■ **TRY IT**:
Count every line in the data below where the word "editor" appears, then state only that count.

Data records
:::::

(** C4. When the output has ended the worker records one outcome: exit
    code 0 gives mode ok and the message "Completed successfully"; another
    exit code gives mode neutral and a message that contains the code; a
    missing script gives mode neutral and a message about SCRIPT_PATH; any
    other exception gives mode neutral and a message with the text of the
    exception. In each case one summary line is logged after the lines
    logged before. *)
Theorem run_records_outcome (w : World) (x : Execution) (st : UIState) :
  (forall p, popen x = PopenOk p -> ending x = Exited 0 ->
     mode (_run w x st) = ok /\
     message (_run w x st) = "Completed successfully" /\
     logs (_run w x st) =
       py_last_n 500 (logs (drain x (set_proc (Some p) st))
                      ++ [stamp (end_time x) "Job finished: OK"])) /\
  (forall p rc, popen x = PopenOk p -> ending x = Exited rc -> rc <> 0 ->
     mode (_run w x st) = neutral /\
     message (_run w x st) = "Finished with errors (rc=" +:+ pretty rc +:+ ")" /\
     logs (_run w x st) =
       py_last_n 500 (logs (drain x (set_proc (Some p) st))
                      ++ [stamp (end_time x) ("Job finished: ERR rc=" +:+ pretty rc)])) /\
  (popen x = PopenFileNotFound ->
     mode (_run w x st) = neutral /\
     message (_run w x st) = "Shell script not found. Check SCRIPT_PATH." /\
     logs (_run w x st) =
       py_last_n 500 (logs st
                      ++ [stamp (end_time x) ("ERROR: " +:+ SCRIPT_PATH w +:+ " not found")])) /\
  (forall e, popen x = PopenException e ->
     mode (_run w x st) = neutral /\
     message (_run w x st) = "Exception: " +:+ e /\
     logs (_run w x st) =
       py_last_n 500 (logs st ++ [stamp (end_time x) ("Exception: " +:+ e)])) /\
  (forall p e, popen x = PopenOk p -> ending x = StreamException e ->
     mode (_run w x st) = neutral /\
     message (_run w x st) = "Exception: " +:+ e /\
     logs (_run w x st) =
       py_last_n 500 (logs (drain x (set_proc (Some p) st))
                      ++ [stamp (end_time x) ("Exception: " +:+ e)])).
Proof.
  repeat split; intros; unfold _run, on_exception;
    repeat match goal with H : _ = _ |- _ => rewrite H; clear H end;
    try (destruct (Z.eqb_spec rc 0) as [?|_]; [contradiction|]);
    try apply outcome_fields; try reflexivity.
Qed.

Lemma run_records_outcome_witness :
  let st := _run live_world exit2_execution (UIState_init live_world) in
  mode st = neutral /\ message st = "Finished with errors (rc=2)".
Proof.
  destruct (run_records_outcome live_world exit2_execution (UIState_init live_world))
    as (_ & H & _).
  destruct (H 7%nat 2 eq_refl eq_refl) as (Hm & Hmsg & _); [lia|].
  split; [exact Hm|exact Hmsg].
Defined.

(** ** The editor *)

(** In the editor only the last block of [handle_input] applies. *)
Lemma handle_input_editing w ch st :
  edit_mode st = true ->
  handle_input w ch st =
  if ch =? -1 then inr (st, None)
  else if key_in ch [27] then inr (set_edit_mode false st, None)
  else if key_in ch [10; 13] then
    entry ← py_index fields_order (field_index st);
    inr (set_edit_mode false
           (set_env (<[fst entry := input_buffer st]> (env st)) st), None)
  else if key_in ch [KEY_BACKSPACE; 127; 8] then
    inr (set_input_buffer (py_drop_last (input_buffer st)) st, None)
  else if (32 <=? ch) && (ch <=? 126) then
    inr (set_input_buffer (input_buffer st +:+ String (chr ch) "") st, None)
  else inr (st, None).
Proof.
  intros He. unfold handle_input. rewrite He. cbn [negb].
  rewrite !andb_false_r. reflexivity.
Qed.

Lemma py_index_field (i : nat) entry :
  fields_order !! i = Some entry ->
  py_index fields_order (Z.of_nat i) = inr entry.
Proof.
  intros H. unfold py_index.
  destruct (Z.ltb_spec (Z.of_nat i) 0) as [Hlt|_]; [lia|].
  destruct (Z.ltb_spec (Z.of_nat i) 0) as [Hlt|_]; [lia|].
  now rewrite Nat2Z.id, H.
Qed.

Lemma not_closing_key ch :
  key_in ch [27; 10; 13] = false ->
  key_in ch [27] = false /\ key_in ch [10; 13] = false.
Proof.
  unfold key_in. cbn.
  destruct (ch =? 27), (ch =? 10), (ch =? 13); cbn; auto; discriminate.
Qed.

(** A key other than Escape and Enter keeps the editor open on the same
    field and leaves the fields alone. *)
Lemma editing_key_step w ch st :
  edit_mode st = true ->
  key_in ch [27; 10; 13] = false ->
  exists st', handle_input w ch st = inr (st', None) /\
              edit_mode st' = true /\ env st' = env st /\
              field_index st' = field_index st.
Proof.
  intros He Hk. apply not_closing_key in Hk as [H27 H10].
  rewrite (handle_input_editing w ch st He), H27, H10.
  repeat match goal with
         | |- context [if ?c then _ else _] => destruct c
         end; eexists; (split; [reflexivity|]); cbn; auto.
Qed.

Lemma editing_keys w typed : forall st,
  edit_mode st = true ->
  Forall (fun ch => key_in ch [27; 10; 13] = false) typed ->
  exists st', handle_inputs w typed st = inr st' /\
              edit_mode st' = true /\ env st' = env st /\
              field_index st' = field_index st.
Proof.
  induction typed as [|ch rest IH]; intros st He Hk.
  - exists st. auto.
  - inversion Hk as [|? ? Hch Hrest]; subst.
    destruct (editing_key_step w ch st He Hch) as (st1 & H1 & He1 & Henv1 & Hi1).
    destruct (IH st1 He1 Hrest) as (st' & H' & He' & Henv' & Hi').
    exists st'. cbn [handle_inputs]. rewrite H1. cbn.
    repeat split; [exact H'|exact He'|congruence|congruence].
Qed.

(** Enter on a field opens the editor on the current value. *)
Lemma enter_on_field w ch st (i : nat) key label :
  edit_mode st = false ->
  field_index st = Z.of_nat i ->
  fields_order !! i = Some (key, label) ->
  key_in ch [KEY_ENTER; 10; 13] = true ->
  handle_input w ch st =
    inr (set_edit_mode true
           (set_input_buffer (default "" (env st !! key)) st), None).
Proof.
  intros He Hi Hf Hk. apply key_in_cases in Hk.
  assert (Hlt : (i < 12)%nat) by (apply lookup_lt_Some in Hf; exact Hf).
  assert (Hne : (Z.of_nat i =? len fields_order + len toggle_order) = false)
    by (apply Z.eqb_neq; unfold len; cbn [fields_order toggle_order length]; lia).
  repeat (destruct Hk as [<-|Hk]; [|]); try contradiction;
    unfold handle_input; rewrite He, Hi; cbn [negb key_in existsb Z.eqb orb andb];
    cbn - [py_index fields_order toggle_order len];
    rewrite Hne, (py_index_field i _ Hf); reflexivity.
Qed.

:::::

■ **RESPONSE BOX**:
4